# [Instructions for the task]
Repeat the records below line by line, exactly, finishing on the line that contains "strerror : Z".

*** Begin section ***

(* ===== verification/Proc.v ===== *)
(** The state of a whole program and its calls to the outside.

    A program's state has the process part of [ErrorFunctions] (errno, streams,
    environment), the program's own variables, the history of the system calls
    it made, and the world [W] those calls act on.  The reporting routines are
    lifted to this state. *)
From S2P Require Import Prelude CLib ErrorFunctions.
Local Open Scope Z_scope.

(** What the programs take from the C library without it being modelled. *)
Class Libc := { strerror : Z → string; io_errno : Z → Z }.

Record pst (V C W : Type) := Pst {
  pr : proc;                  (* errno, environment, streams *)
  vars : V;                   (* the program's variables *)
  trace : list C;             (* system calls made, oldest first *)
  world : W
}.
Arguments Pst {V C W}.
Arguments pr {V C W}.
Arguments vars {V C W}.
Arguments trace {V C W}.
Arguments world {V C W}.

Section calls.
Context {L : Libc} {V C W : Type}.
Local Abbreviation P := (M (pst V C W)).

Definition lift {A} (m : M proc A) : P A := λ s,
  let '(r, p) := m s.(pr) in (r, Pst p s.(vars) s.(trace) s.(world)).

Definition get_errno : P Z := gets (λ s, s.(pr).(errno)).
Definition put_errno (e : Z) : P unit := lift (modify (set_errno e)).
Definition get_vars : P V := gets vars.
Definition put_vars (f : V → V) : P unit :=
  modify (λ s, Pst s.(pr) (f s.(vars)) s.(trace) s.(world)).

(** A system call: it is recorded, and when it fails sets [errno]. *)
Definition call {A} (c : C) (f : W → (Z + A) * W) : P (Z + A) := λ s,
  match f s.(world) with
  | (inl e, w) => (Ok (inl e), Pst (set_errno e s.(pr)) s.(vars) (s.(trace) ++ [c]) w)
  | (inr a, w) => (Ok (inr a), Pst s.(pr) s.(vars) (s.(trace) ++ [c]) w)
  end.

(** [printf], [fprintf(stderr)] and [perror] of the text they produce. *)
Definition printf (t : string) : P unit := lift (modify (λ p,
  Proc (io_errno p.(errno)) p.(environ) (p.(out_buf) +:+ t) p.(err_buf) p.(delivered))).
Definition eprintf (t : string) : P unit := lift (fputs_stderr io_errno t).
Definition perror (msg : string) : P unit :=
  e ← get_errno; eprintf (msg +:+ ": " +:+ strerror e +:+ nl).

Definition p_exit {A} (status : Z) : P A := lift (exit io_errno status).
Definition p_systmErr {A} (msg : string) : P A := lift (systmErr strerror io_errno msg).
Definition p_systmWrn (msg : string) : P unit := lift (systmWrn strerror io_errno msg).
Definition p_custmErr {A} (msg : string) : P A := lift (custmErr strerror io_errno msg).
Definition p_usageErr {A} (msg : string) : P A := lift (usageErr io_errno msg).

(** [perror(msg); exit(EXIT_FAILURE);], the local definition of [systmErr] in
    the programs that do not use the library. *)
Definition perror_exit {A} (msg : string) : P A := perror msg;; p_exit EXIT_FAILURE.

(** *** What the lifted routines leave unchanged *)

(** The process part is all that differs. *)
Definition same_but_proc (s s' : pst V C W) : Prop :=
  s'.(vars) = s.(vars) ∧ s'.(trace) = s.(trace) ∧ s'.(world) = s.(world).

#[global] Instance same_but_proc_preorder : PreOrder same_but_proc.
Proof.
  split; [by intros s|]. intros a b c (H1 & H2 & H3) (H4 & H5 & H6).
  split_and!; congruence.
Qed.

Lemma lift_same {A} (m : M proc A) s r s' : lift m s = (r, s') → same_but_proc s s'.
Proof. unfold lift. destruct (m (pr s)) as [r' p]. by intros [= <- <-]. Qed.

Lemma p_exit_halts {A} status s :
  ∃ s', @p_exit A status s = (Halt (HExit status), s') ∧ same_but_proc s s'.
Proof. eexists; split; [reflexivity|done]. Qed.

Lemma perror_run msg s : ∃ s', perror msg s = (Ok tt, s') ∧ same_but_proc s s'.
Proof. eexists; split; [reflexivity|done]. Qed.

Lemma perror_exit_halts {A} msg s :
  ∃ s', @perror_exit A msg s = (Halt (HExit EXIT_FAILURE), s') ∧ same_but_proc s s'.
Proof. eexists; split; [reflexivity|done]. Qed.

Lemma printf_run t s : ∃ s', printf t s = (Ok tt, s') ∧ same_but_proc s s'.
Proof. eexists; split; [reflexivity|done]. Qed.

(** The fatal routines never return. *)
Definition fatal_end (h : halt) : Prop := h = HExit EXIT_FAILURE ∨ h = HAbort.

Lemma terminate_halts {A} (p : proc) :
  ∃ h p', @terminate io_errno A true p = (Halt h, p') ∧ fatal_end h.
Proof.
  unfold terminate, gets, fatal_end. cbv [mbind M_bind].
  destruct (lookup_env _ _) as [[|]|]; do 2 eexists; (split; [reflexivity|auto]).
Qed.

Lemma p_systmErr_halts {A} msg s :
  ∃ h s', @p_systmErr A msg s = (Halt h, s') ∧ fatal_end h ∧ same_but_proc s s'.
Proof.
  unfold p_systmErr, lift, systmErr. simpl.
  destruct (outputError_run strerror io_errno true (errno (pr s)) true msg (pr s)) as [e He].
  unfold mbind, M_bind, gets. rewrite He.
  match goal with |- context [terminate _ _ ?p] =>
    destruct (@terminate_halts A p) as (h & p' & -> & Hh) end.
  by do 2 eexists.
Qed.

Lemma p_systmWrn_run msg s : ∃ s', p_systmWrn msg s = (Ok tt, s') ∧ same_but_proc s s'.
Proof.
  unfold p_systmWrn, lift, systmWrn, mbind, M_bind, gets.
  destruct (outputError_run strerror io_errno true (errno (pr s)) true msg (pr s)) as [e ->].
  by eexists.
Qed.

(** *** Results *)

(** [m] returns with [Q], or reports an error and ends the process with [E]. *)
Definition post {A} (m : P A) (s : pst V C W) (Q : A → pst V C W → Prop)
    (E : pst V C W → Prop) : Prop :=
  match m s with
  | (Ok x, s') => Q x s'
  | (Halt h, s') => fatal_end h ∧ E s'
  end.

Lemma post_ret {A} (x : A) s (Q : A → pst V C W → Prop) E : Q x s → post (mret x) s Q E.
Proof. done. Qed.

Lemma post_eq {A} (m m' : P A) s Q E : m s = m' s → post m' s Q E → post m s Q E.
Proof. unfold post. by intros ->. Qed.

Lemma post_bind {A B} (m : P A) (k : A → P B) s Q E :
  post m s (λ x s', post (k x) s' Q E) E → post (m ≫= k) s Q E.
Proof. unfold post, mbind, M_bind. by destruct (m s) as [[x|h] s']. Qed.

Lemma post_mono {A} (m : P A) s (Q Q' : A → pst V C W → Prop) (E E' : pst V C W → Prop) :
  post m s Q E → (∀ x s', Q x s' → Q' x s') → (∀ s', E s' → E' s') → post m s Q' E'.
Proof. unfold post. destruct (m s) as [[x|h] s']; [by auto|]. intros [? ?]; auto. Qed.

Lemma post_seq {A B} (m : P A) (k : A → P B) s (R : A → pst V C W → Prop) Q E :
  post m s R E → (∀ x s', R x s' → post (k x) s' Q E) → post (m ≫= k) s Q E.
Proof. intros Hm Hk. apply post_bind. by eapply post_mono. Qed.

(** [m] ends the process, by a report, when [lost], or by [exit(EXIT_SUCCESS)]
    with [R]. *)
Definition finishes {A} (lost : Prop) (m : P A) (s : pst V C W) (R : pst V C W → Prop) : Prop :=
  ∃ h s', m s = (Halt h, s') ∧ (fatal_end h ∧ lost ∨ h = HExit EXIT_SUCCESS ∧ R s').

Lemma finishes_seq {A B} lost (m : P A) (k : A → P B) s (Q : A → pst V C W → Prop) R :
  post m s Q (λ _, lost) → (∀ x s', Q x s' → finishes lost (k x) s' R) →
  finishes lost (m ≫= k) s R.
Proof.
  unfold post, finishes, mbind, M_bind. destruct (m s) as [[x|h] s']; [by auto|].
  intros [Hh Hl] _. do 2 eexists. split; [done|]. by left.
Qed.

Lemma finishes_assoc {A B D} lost (m : P A) (f : A → P B) (g : B → P D) s R :
  finishes lost ((m ≫= f) ≫= g) s R → finishes lost (m ≫= λ x, f x ≫= g) s R.
Proof. unfold finishes, mbind, M_bind. by destruct (m s) as [[x|h] s']. Qed.

(** *** Histories *)

(** [s'] is reached from [s] by making only calls that satisfy [φ]. *)
Definition extends (φ : C → Prop) (s s' : pst V C W) : Prop :=
  ∃ l, s'.(trace) = s.(trace) ++ l ∧ Forall φ l.

#[global] Instance extends_preorder φ : PreOrder (extends φ).
Proof.
  split.
  - intros s. exists []. by rewrite app_nil_r.
  - intros a b c (l & H1 & F1) (l' & H2 & F2). exists (l ++ l').
    rewrite H2, H1, app_assoc. by rewrite Forall_app.
Qed.

Lemma extends_same φ s s' : same_but_proc s s' → extends φ s s'.
Proof. intros (_ & H & _). exists []. by rewrite H, app_nil_r. Qed.

(** All the computation does to the history is to add calls satisfying [φ],
    and to the variables is to keep [I]; it never has undefined behaviour. *)
Definition emits {A} (I : V → Prop) (φ : C → Prop) (m : P A) : Prop := ∀ s,
  I s.(vars) →
  extends φ s (m s).2 ∧ I (m s).2.(vars) ∧ (m s).1 ≠ Halt HUndef.

Lemma emits_ret {A} I φ (a : A) : emits I φ (mret a).
Proof. intros s HI. by split. Qed.

Lemma emits_skip I φ : emits I φ skip.
Proof. intros s HI. by split. Qed.

Lemma emits_bind {A B} I φ (m : P A) (k : A → P B) :
  emits I φ m → (∀ a, emits I φ (k a)) → emits I φ (m ≫= k).
Proof.
  intros Hm Hk s HI. unfold mbind, M_bind. specialize (Hm s HI).
  destruct (m s) as [[a|h] s']; simpl in *; destruct Hm as (He & HI' & Hu0).
  2:{ split_and!; [done|done|]. intros [= ->]. by apply Hu0. } destruct (Hk a s' HI') as (He' & HI'' & Hu).
  split_and!; [by etransitivity|done|done].
Qed.

Lemma emits_when I φ b m : emits I φ m → emits I φ (when b m).
Proof. destruct b; [done|intros _; apply emits_skip]. Qed.

Lemma emits_lift {A} (I : V → Prop) φ (m : M proc A) :
  (∀ p, (m p).1 ≠ Halt HUndef) → emits I φ (lift m).
Proof.
  intros Hm s HI. unfold lift. specialize (Hm (pr s)).
  destruct (m (pr s)) as [r p]. simpl in *. split_and!; [|done|done].
  exists []. by rewrite app_nil_r.
Qed.

Lemma emits_call {A} I (φ : C → Prop) c (f : W → (Z + A) * W) :
  φ c → emits I φ (call c f).
Proof.
  intros Hc s HI. unfold call. destruct (f (world s)) as [[e|a] w]; simpl;
    (split_and!; [exists [c]; auto|done|done]).
Qed.

Lemma emits_printf I φ t : emits I φ (printf t).
Proof. by apply emits_lift. Qed.
Lemma emits_perror I φ t : emits I φ (perror t).
Proof. by apply emits_bind; [|intros; apply emits_lift]. Qed.
Lemma emits_exit {A} I φ z : emits I φ (@p_exit A z).
Proof. by apply emits_lift. Qed.
Lemma emits_systmErr {A} I φ t : emits I φ (@p_systmErr A t).
Proof.
  intros s HI. destruct (@p_systmErr_halts A t s) as (h & s' & -> & Hh & Hs). simpl.
  split_and!; [by apply extends_same| |].
  - destruct Hs as (-> & _). done.
  - intros [= ->]. by destruct Hh.
Qed.
Lemma emits_get_errno I φ : emits I φ get_errno.
Proof. intros s HI. by split. Qed.
End calls.

Create HintDb emits discriminated.
#[export] Hint Resolve emits_ret emits_skip emits_printf emits_perror emits_exit
  emits_systmErr emits_get_errno emits_call : emits.

(** Splits an [emits] goal along the structure of the program. *)
Ltac emits :=
  repeat first
    [ progress intros
    | solve [eauto with emits]
    | apply emits_bind
    | apply emits_when
    | match goal with
      | |- emits _ _ (match ?x with _ => _ end) => destruct x eqn:?
      | |- emits _ _ (if ?x then _ else _) => destruct x eqn:?
      end ].

#[export] Hint Resolve p_exit_halts perror_exit_halts p_systmErr_halts : core.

*** End section ***

# [Result of this exercise]
(* ===== verification/Proc.v ===== *)
(** The state of a whole program and its calls to the outside.

    A program's state has the process part of [ErrorFunctions] (errno, streams,
    environment), the program's own variables, the history of the system calls
    it made, and the world [W] those calls act on.  The reporting routines are
    lifted to this state. *)
From S2P Require Import Prelude CLib ErrorFunctions.
Local Open Scope Z_scope.

(** What the programs take from the C library without it being modelled. *)
Class Libc := { strerror : Z → string; io_errno : Z → Z }.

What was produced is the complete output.